[Directions] Would you repeat exactly the part of the listing below that runs from the line containing "intros Hl Hr" down to the line containing "Proof. unfold run_match.", inclusive, and nothing else?

[Data supplied]
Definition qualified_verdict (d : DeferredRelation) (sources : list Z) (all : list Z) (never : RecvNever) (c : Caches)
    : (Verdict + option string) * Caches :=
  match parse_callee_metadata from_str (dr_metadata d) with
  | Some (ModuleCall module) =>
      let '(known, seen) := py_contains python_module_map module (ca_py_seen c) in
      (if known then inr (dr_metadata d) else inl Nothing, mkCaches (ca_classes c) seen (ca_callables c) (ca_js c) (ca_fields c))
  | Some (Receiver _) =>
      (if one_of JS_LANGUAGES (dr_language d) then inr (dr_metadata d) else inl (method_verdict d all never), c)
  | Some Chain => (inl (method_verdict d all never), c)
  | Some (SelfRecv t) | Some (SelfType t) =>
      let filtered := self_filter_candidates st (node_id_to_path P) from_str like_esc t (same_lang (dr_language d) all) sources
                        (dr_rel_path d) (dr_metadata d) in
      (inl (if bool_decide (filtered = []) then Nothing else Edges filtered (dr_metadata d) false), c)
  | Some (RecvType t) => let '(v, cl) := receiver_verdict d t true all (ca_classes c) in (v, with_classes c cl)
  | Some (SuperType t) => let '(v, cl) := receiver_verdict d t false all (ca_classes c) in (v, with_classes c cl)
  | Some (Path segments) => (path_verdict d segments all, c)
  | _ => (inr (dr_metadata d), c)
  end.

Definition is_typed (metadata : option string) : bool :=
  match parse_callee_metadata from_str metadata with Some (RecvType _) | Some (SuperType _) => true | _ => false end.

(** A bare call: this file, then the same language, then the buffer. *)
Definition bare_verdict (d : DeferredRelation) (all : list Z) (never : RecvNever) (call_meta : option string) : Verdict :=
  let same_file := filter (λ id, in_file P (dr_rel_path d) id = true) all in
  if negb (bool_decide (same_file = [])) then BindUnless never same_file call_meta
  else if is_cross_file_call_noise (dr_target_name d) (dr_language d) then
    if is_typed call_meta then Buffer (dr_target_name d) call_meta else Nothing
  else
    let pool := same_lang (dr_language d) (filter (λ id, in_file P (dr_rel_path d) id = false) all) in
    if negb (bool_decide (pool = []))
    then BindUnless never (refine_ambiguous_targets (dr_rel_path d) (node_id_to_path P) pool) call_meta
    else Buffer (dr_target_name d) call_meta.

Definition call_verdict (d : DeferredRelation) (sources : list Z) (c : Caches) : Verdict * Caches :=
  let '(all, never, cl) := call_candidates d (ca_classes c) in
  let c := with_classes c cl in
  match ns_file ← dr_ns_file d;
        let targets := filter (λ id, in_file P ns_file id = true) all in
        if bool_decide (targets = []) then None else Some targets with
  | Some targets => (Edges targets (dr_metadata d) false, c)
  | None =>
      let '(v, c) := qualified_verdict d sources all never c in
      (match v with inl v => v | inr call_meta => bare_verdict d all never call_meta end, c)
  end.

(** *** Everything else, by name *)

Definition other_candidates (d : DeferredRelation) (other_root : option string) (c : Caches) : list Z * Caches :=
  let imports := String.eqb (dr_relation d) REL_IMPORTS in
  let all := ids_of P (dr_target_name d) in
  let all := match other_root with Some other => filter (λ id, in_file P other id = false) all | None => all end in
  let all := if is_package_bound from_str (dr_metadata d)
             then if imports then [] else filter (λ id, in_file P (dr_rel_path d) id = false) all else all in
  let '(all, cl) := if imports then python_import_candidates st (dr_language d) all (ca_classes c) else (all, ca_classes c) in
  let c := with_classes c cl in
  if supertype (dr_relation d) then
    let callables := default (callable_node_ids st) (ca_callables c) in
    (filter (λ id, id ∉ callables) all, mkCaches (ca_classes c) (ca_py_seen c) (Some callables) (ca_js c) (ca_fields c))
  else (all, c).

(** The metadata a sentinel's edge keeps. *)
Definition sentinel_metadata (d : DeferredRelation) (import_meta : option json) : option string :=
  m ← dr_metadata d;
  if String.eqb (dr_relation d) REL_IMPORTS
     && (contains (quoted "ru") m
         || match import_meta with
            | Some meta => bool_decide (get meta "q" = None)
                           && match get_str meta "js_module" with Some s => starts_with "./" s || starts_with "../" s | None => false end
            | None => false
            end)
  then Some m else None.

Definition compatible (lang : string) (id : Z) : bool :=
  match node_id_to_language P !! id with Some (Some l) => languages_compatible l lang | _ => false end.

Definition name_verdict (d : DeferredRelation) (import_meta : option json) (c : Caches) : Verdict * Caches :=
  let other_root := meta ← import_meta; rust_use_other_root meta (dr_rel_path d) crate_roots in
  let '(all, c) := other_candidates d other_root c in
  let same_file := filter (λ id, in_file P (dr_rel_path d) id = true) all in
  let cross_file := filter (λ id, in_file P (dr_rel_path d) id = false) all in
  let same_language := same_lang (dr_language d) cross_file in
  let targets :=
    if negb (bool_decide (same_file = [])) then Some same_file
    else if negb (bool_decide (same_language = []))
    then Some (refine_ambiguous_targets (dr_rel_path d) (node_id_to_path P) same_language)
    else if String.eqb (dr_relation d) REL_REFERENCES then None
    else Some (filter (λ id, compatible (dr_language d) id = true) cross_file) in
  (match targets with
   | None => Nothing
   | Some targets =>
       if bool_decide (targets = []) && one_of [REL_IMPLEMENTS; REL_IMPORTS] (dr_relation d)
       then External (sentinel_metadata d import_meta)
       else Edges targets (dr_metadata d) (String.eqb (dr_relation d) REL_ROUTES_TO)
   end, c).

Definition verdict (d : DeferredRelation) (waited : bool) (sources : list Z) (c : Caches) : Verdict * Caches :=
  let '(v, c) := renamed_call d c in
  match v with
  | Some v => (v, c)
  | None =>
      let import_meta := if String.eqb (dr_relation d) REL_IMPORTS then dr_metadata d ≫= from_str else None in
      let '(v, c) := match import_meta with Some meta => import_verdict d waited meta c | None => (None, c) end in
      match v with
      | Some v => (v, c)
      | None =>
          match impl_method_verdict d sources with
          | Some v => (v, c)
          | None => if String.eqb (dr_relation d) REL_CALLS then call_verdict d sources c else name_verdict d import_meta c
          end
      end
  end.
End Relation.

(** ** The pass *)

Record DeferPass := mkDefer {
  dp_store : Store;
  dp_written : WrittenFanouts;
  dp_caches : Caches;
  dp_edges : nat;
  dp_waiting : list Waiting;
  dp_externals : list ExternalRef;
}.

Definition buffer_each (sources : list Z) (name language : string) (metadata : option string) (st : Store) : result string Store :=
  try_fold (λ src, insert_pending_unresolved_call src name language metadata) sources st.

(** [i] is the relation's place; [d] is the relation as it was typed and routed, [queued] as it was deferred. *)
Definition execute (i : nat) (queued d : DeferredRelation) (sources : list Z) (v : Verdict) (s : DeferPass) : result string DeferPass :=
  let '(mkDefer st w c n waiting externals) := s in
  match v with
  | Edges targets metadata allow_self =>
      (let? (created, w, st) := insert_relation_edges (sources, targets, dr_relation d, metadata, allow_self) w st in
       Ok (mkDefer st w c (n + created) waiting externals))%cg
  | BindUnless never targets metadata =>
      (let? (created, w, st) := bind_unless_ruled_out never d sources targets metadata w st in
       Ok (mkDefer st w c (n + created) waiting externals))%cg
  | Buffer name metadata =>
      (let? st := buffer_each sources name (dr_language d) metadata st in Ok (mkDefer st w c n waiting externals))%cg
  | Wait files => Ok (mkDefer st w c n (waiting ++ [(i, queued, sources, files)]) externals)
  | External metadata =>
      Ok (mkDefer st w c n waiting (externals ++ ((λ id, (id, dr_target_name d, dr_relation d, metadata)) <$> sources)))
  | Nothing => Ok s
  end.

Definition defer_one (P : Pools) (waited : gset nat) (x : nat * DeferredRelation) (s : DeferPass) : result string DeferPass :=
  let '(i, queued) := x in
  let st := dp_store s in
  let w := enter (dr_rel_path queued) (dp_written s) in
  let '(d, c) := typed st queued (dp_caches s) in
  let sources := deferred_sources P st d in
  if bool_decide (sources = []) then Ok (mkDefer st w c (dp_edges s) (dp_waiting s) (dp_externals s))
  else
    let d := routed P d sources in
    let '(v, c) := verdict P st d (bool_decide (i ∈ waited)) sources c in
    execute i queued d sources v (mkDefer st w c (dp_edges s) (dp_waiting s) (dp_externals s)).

---

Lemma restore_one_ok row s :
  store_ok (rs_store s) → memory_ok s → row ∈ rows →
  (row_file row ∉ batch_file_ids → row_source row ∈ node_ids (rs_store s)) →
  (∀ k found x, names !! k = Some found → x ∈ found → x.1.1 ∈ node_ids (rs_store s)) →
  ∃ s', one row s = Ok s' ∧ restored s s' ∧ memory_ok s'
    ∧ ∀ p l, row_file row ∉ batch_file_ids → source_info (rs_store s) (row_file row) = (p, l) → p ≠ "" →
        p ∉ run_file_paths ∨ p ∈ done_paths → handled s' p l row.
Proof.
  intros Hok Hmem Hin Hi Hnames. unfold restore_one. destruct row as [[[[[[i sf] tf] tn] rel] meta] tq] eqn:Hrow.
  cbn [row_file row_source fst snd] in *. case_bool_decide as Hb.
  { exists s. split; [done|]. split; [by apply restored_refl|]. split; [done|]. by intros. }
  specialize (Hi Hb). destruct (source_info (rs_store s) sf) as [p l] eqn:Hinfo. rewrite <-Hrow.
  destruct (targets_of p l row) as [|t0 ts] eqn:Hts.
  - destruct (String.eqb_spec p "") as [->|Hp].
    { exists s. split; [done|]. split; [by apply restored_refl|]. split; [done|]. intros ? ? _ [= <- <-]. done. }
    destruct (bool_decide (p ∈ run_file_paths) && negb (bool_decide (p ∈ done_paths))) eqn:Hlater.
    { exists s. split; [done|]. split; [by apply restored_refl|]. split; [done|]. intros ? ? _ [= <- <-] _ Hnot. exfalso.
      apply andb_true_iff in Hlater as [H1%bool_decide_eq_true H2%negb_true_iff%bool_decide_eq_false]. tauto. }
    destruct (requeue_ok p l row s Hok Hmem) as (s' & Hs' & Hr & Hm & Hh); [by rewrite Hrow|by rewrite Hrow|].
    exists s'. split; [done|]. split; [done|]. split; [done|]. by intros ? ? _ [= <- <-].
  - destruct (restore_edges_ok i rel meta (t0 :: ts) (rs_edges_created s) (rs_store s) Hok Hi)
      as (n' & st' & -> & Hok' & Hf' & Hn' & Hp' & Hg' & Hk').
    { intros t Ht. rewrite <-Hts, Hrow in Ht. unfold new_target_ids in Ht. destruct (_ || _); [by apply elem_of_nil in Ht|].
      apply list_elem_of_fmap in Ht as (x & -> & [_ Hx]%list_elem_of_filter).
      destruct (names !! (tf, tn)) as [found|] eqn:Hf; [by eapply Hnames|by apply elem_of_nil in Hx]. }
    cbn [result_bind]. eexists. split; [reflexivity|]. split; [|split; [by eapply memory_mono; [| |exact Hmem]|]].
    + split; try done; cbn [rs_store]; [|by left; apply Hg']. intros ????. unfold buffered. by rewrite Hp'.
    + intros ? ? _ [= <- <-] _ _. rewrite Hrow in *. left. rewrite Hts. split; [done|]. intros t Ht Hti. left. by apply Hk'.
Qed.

---

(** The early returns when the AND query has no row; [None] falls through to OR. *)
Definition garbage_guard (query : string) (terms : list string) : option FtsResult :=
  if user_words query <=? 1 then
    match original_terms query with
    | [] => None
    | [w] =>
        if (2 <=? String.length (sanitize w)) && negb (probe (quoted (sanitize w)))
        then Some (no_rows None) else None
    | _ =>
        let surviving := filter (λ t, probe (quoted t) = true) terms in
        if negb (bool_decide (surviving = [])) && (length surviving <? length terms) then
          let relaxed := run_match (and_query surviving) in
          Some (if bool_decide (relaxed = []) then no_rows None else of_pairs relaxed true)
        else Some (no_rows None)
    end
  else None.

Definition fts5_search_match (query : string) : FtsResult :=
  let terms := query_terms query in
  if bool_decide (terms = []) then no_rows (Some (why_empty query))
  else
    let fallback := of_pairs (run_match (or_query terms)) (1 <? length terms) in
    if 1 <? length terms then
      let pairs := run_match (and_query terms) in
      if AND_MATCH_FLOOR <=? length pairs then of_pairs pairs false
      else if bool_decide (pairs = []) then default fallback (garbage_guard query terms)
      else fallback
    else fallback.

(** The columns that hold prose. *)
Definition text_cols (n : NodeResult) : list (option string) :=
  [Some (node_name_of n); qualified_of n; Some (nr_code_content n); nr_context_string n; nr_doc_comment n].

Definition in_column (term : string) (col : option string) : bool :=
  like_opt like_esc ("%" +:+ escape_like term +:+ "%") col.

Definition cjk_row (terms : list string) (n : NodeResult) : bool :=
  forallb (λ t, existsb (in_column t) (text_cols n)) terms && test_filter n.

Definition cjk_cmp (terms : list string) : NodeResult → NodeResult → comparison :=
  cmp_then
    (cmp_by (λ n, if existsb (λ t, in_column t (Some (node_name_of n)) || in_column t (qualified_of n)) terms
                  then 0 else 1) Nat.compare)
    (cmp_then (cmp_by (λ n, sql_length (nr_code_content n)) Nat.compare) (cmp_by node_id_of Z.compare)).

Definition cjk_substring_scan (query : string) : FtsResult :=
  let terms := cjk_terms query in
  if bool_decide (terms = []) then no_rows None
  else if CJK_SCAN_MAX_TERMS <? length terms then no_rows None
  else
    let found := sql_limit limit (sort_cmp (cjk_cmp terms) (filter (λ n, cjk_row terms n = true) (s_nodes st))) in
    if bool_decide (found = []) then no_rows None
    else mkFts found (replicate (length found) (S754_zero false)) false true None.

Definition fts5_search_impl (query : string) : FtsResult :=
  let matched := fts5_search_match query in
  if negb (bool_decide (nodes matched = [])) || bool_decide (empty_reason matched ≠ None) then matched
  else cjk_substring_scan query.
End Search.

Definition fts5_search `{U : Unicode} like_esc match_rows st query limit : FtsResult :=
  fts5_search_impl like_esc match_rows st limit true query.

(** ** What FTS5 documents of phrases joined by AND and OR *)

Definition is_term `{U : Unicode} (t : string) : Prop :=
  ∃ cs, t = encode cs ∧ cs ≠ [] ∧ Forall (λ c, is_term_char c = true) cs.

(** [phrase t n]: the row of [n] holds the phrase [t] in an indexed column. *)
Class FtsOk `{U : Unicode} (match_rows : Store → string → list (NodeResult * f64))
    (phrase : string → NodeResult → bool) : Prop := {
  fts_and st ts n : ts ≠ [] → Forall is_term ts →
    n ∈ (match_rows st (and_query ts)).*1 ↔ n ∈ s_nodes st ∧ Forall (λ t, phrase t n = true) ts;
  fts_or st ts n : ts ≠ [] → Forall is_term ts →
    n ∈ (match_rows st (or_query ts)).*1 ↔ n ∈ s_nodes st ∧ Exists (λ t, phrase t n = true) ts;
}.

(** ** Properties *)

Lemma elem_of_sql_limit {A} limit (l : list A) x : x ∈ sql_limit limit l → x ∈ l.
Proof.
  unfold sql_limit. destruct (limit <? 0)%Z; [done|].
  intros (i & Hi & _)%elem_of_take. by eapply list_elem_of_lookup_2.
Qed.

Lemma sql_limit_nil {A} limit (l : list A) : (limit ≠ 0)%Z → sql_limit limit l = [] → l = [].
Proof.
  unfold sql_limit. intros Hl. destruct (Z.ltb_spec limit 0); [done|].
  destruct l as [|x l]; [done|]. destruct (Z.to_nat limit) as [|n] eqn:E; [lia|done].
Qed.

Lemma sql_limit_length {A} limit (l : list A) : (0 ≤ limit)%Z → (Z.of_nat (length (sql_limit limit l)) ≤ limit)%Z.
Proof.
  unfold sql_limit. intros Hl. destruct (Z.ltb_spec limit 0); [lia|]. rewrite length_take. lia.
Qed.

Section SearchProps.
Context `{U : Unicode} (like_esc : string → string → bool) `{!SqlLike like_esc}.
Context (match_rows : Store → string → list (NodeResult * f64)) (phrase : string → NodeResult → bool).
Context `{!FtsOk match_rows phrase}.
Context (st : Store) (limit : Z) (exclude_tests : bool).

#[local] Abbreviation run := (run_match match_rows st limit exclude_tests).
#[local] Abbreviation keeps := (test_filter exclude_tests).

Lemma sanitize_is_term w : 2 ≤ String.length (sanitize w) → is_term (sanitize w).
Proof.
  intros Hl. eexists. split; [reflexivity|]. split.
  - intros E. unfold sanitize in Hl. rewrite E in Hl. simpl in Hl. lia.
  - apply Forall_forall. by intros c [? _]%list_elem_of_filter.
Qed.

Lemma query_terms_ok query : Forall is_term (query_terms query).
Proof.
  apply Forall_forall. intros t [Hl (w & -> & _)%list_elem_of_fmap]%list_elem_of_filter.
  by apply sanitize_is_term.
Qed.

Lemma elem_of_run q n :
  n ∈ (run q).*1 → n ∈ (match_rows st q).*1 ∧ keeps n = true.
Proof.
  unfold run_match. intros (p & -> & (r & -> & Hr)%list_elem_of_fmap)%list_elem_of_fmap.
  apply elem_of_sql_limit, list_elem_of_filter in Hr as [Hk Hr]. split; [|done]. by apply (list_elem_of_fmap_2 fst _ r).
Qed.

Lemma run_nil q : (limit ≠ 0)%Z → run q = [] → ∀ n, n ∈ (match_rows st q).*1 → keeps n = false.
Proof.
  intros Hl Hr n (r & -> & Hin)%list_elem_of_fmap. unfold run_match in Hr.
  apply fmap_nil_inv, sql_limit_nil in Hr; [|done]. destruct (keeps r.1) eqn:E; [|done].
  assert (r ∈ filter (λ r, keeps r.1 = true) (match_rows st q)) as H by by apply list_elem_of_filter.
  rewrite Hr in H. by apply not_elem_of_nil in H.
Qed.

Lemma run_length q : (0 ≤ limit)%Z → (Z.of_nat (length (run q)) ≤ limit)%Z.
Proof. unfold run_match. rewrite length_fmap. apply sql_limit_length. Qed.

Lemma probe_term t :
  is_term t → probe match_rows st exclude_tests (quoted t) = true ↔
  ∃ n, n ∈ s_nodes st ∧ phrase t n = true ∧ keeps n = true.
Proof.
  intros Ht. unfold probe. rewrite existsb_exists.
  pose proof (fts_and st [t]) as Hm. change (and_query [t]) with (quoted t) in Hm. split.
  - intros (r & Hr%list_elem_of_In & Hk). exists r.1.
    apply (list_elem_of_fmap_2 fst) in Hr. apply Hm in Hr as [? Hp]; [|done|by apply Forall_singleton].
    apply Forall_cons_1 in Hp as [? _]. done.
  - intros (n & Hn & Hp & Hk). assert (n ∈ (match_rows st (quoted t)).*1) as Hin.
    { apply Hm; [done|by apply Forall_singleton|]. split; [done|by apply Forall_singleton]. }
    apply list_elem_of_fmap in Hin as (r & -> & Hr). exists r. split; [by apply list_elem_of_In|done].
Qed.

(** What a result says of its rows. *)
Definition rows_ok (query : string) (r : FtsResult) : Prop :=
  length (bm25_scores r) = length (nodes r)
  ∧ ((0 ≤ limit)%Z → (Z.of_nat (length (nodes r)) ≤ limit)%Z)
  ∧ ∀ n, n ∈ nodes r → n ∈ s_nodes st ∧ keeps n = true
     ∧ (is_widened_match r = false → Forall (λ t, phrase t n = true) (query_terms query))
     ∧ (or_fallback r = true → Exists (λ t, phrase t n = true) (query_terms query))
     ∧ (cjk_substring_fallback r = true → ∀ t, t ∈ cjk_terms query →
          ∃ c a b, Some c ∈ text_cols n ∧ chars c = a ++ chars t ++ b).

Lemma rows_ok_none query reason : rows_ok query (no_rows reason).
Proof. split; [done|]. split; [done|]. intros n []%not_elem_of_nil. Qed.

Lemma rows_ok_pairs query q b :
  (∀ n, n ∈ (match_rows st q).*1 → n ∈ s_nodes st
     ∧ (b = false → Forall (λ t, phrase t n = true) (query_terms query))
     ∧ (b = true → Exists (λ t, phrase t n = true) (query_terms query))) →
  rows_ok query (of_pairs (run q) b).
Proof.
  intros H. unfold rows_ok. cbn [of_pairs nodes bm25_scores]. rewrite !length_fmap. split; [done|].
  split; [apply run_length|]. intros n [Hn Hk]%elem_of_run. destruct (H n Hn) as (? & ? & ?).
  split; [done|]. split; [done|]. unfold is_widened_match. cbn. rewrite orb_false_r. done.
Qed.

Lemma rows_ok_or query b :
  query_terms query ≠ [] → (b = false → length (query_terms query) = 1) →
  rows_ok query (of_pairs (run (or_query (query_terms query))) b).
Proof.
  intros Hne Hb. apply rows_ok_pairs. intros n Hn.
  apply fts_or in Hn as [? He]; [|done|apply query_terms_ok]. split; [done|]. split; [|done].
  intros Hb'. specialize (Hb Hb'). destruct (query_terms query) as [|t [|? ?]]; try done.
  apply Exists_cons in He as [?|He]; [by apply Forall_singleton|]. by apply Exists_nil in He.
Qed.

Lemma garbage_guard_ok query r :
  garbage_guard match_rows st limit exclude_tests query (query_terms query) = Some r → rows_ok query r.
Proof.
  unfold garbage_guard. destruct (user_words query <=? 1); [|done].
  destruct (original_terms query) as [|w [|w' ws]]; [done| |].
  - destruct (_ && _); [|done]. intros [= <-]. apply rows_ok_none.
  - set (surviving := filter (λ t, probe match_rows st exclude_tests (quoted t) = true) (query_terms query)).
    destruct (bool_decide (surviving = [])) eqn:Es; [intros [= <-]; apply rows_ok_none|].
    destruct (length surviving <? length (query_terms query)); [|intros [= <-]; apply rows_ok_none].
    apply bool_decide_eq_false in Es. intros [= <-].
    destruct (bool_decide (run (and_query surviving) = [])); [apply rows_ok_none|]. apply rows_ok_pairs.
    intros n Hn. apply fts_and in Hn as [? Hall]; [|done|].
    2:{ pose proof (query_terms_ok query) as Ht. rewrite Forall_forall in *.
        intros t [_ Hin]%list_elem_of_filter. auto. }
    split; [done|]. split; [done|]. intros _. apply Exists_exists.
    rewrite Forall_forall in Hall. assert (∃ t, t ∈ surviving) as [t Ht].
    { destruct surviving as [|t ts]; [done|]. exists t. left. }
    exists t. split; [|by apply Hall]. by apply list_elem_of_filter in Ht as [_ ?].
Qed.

[Result of this task]
  intros Hl Hr n (r & -> & Hin)%list_elem_of_fmap. unfold run_match in Hr.
  apply fmap_nil_inv, sql_limit_nil in Hr; [|done]. destruct (keeps r.1) eqn:E; [|done].
  assert (r ∈ filter (λ r, keeps r.1 = true) (match_rows st q)) as H by by apply list_elem_of_filter.
  rewrite Hr in H. by apply not_elem_of_nil in H.
Qed.

Lemma run_length q : (0 ≤ limit)%Z → (Z.of_nat (length (run q)) ≤ limit)%Z.
Proof. unfold run_match. rewrite length_fmap. apply sql_limit_length. Qed.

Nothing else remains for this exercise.